A ampliação da internet nas escolas públicas brasileiras deixou de ser apenas uma meta técnica para se tornar um dos pilares estratégicos da educação contemporânea. O avanço recente no Piauí, que já supera 70% das escolas conectadas, simboliza um movimento maior que envolve infraestrutura, inclusão digital e transformação pedagógica. Ao longo deste artigo, será explorado como esse progresso impacta o ensino, quais desafios ainda persistem e por que a conectividade é peça-chave para reduzir desigualdades educacionais no país.
A presença de internet de qualidade nas escolas não deve ser vista como um luxo, mas como um requisito básico para o aprendizado no século XXI. Em um cenário onde o acesso à informação é cada vez mais digital, estudantes desconectados enfrentam uma desvantagem significativa. O avanço do Piauí mostra que, mesmo em regiões historicamente desafiadas por limitações estruturais, é possível evoluir com políticas públicas bem direcionadas e execução eficiente.
Mais do que instalar cabos e roteadores, a conectividade escolar representa uma mudança de paradigma. Professores passam a ter acesso a plataformas educacionais, conteúdos interativos e ferramentas que enriquecem a prática pedagógica. Alunos, por sua vez, deixam de ser apenas receptores de conteúdo e passam a explorar, pesquisar e construir conhecimento de forma mais ativa. Esse novo ambiente estimula o pensamento crítico, a autonomia e a criatividade.
No entanto, a simples presença de internet não garante transformação imediata. Existe um ponto muitas vezes negligenciado: a capacitação dos educadores. Sem preparo adequado, a tecnologia pode ser subutilizada ou até ignorada. É fundamental que programas de conectividade venham acompanhados de formação continuada, permitindo que professores integrem recursos digitais de maneira estratégica ao currículo.

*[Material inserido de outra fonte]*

Lemma push_lexer ds : forallb is_xdigit ds = true -> forall a, fold_left (fun cp c => u32 (cp .<< 4) .| hex_of c) ds a = fold_left push_hex ds a.
Proof using.
  induction ds as [|d ds IH]; [reflexivity|]. cbn [forallb fold_left]. intros H a. apply andb_true_iff in H as [Hd H]. rewrite IH by exact H. unfold push_hex at 3. repeat f_equal.
  pose proof (xdigit_byte d Hd) as Hb. by_bytes d (fun c => implb (is_xdigit c) (unhex c =? hex_of c)). rewrite Hd in Hbyte. cbn in Hbyte. boolprop. congruence.
Qed.
Lemma escape_nonneg ds : forallb is_xdigit ds = true -> 0 <= escape_cp ds.
Proof using. intros H. unfold escape_cp. rewrite <- push_lexer by exact H. apply hex_fold_nonneg; [exact H|lia]. Qed.
Lemma text_length w cp : escape_text w cp -> (4 <= length w)%nat /\ (exists w', w = 92 :: 117 :: w') /\ 0 <= cp.
Proof using.
  intros [ds [Hl Hx]|ds Hne Hx _]; cbn [length]; rewrite ?length_app; (split; [destruct ds; [contradiction || discriminate|cbn [length] in *; lia]|split; [eexists; reflexivity|apply escape_nonneg, Hx]]).
Qed.
Lemma rd_at (p t : list Z) k : rd (p ++ t) (length p + k) = rd t k.
Proof using. unfold rd. rewrite app_nth2_plus. reflexivity. Qed.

Outro aspecto relevante é a qualidade da conexão. Não basta estar conectado; é necessário que a internet seja estável e suficientemente rápida para suportar múltiplos acessos simultâneos. Em muitas escolas brasileiras, especialmente em áreas rurais, esse ainda é um gargalo. A meta de universalização até 2026 exige não apenas expansão, mas também consistência na entrega do serviço.
O impacto social da conectividade educacional também merece destaque. Ao levar internet para escolas públicas, o acesso acaba beneficiando comunidades inteiras. Em muitos casos, a escola se torna o principal ponto de conexão de uma região, ampliando oportunidades para além dos estudantes. Isso contribui para inclusão digital, acesso a serviços públicos e até geração de renda.
O avanço no Piauí indica que políticas descentralizadas podem ser eficazes quando alinhadas a uma estratégia nacional. Cada estado possui suas particularidades, e adaptar soluções às realidades locais é essencial para acelerar resultados. Ainda assim, a coordenação federal continua sendo crucial para garantir padronização, financiamento e monitoramento das metas.
Do ponto de vista econômico, investir em conectividade escolar é uma decisão inteligente. A formação de uma geração mais preparada digitalmente impacta diretamente a produtividade e a inovação no país. Em um mercado de trabalho cada vez mais tecnológico, habilidades digitais deixam de ser diferenciais e passam a ser exigências básicas.
Também é importante considerar o papel da conectividade na redução da evasão escolar. Ambientes mais dinâmicos e conectados tendem a ser mais atrativos para os alunos, aumentando o engajamento e a permanência na escola. Isso é especialmente relevante em regiões onde o abandono escolar ainda é um problema significativo.
Apesar dos avanços, o caminho até a universalização ainda apresenta desafios estruturais, financeiros e logísticos. A manutenção da infraestrutura, a atualização tecnológica e a garantia de acesso contínuo exigem planejamento de longo prazo. Não se trata de um projeto pontual, mas de um compromisso permanente com a qualidade da educação.
A experiência recente demonstra que o Brasil está avançando, ainda que em ritmos diferentes entre estados. O caso do Piauí serve como exemplo concreto de que metas ambiciosas podem ser alcançadas quando há alinhamento entre políticas públicas, investimento e execução eficiente.
A conectividade nas escolas públicas é, acima de tudo, um instrumento de equidade. Ao garantir que todos os estudantes tenham acesso às mesmas ferramentas digitais, o país dá um passo importante na redução das desigualdades educacionais. Mais do que preparar alunos para provas, trata-se de prepará-los para a vida em uma sociedade cada vez mais conectada.
O desafio agora não é apenas expandir o acesso, mas garantir que ele seja significativo, contínuo e transformador. A meta de universalizar a internet nas escolas até 2026 não é apenas viável, mas necessária. O futuro da educação brasileira depende diretamente da capacidade de integrar tecnologia, pedagogia e inclusão de forma consistente e estratégica.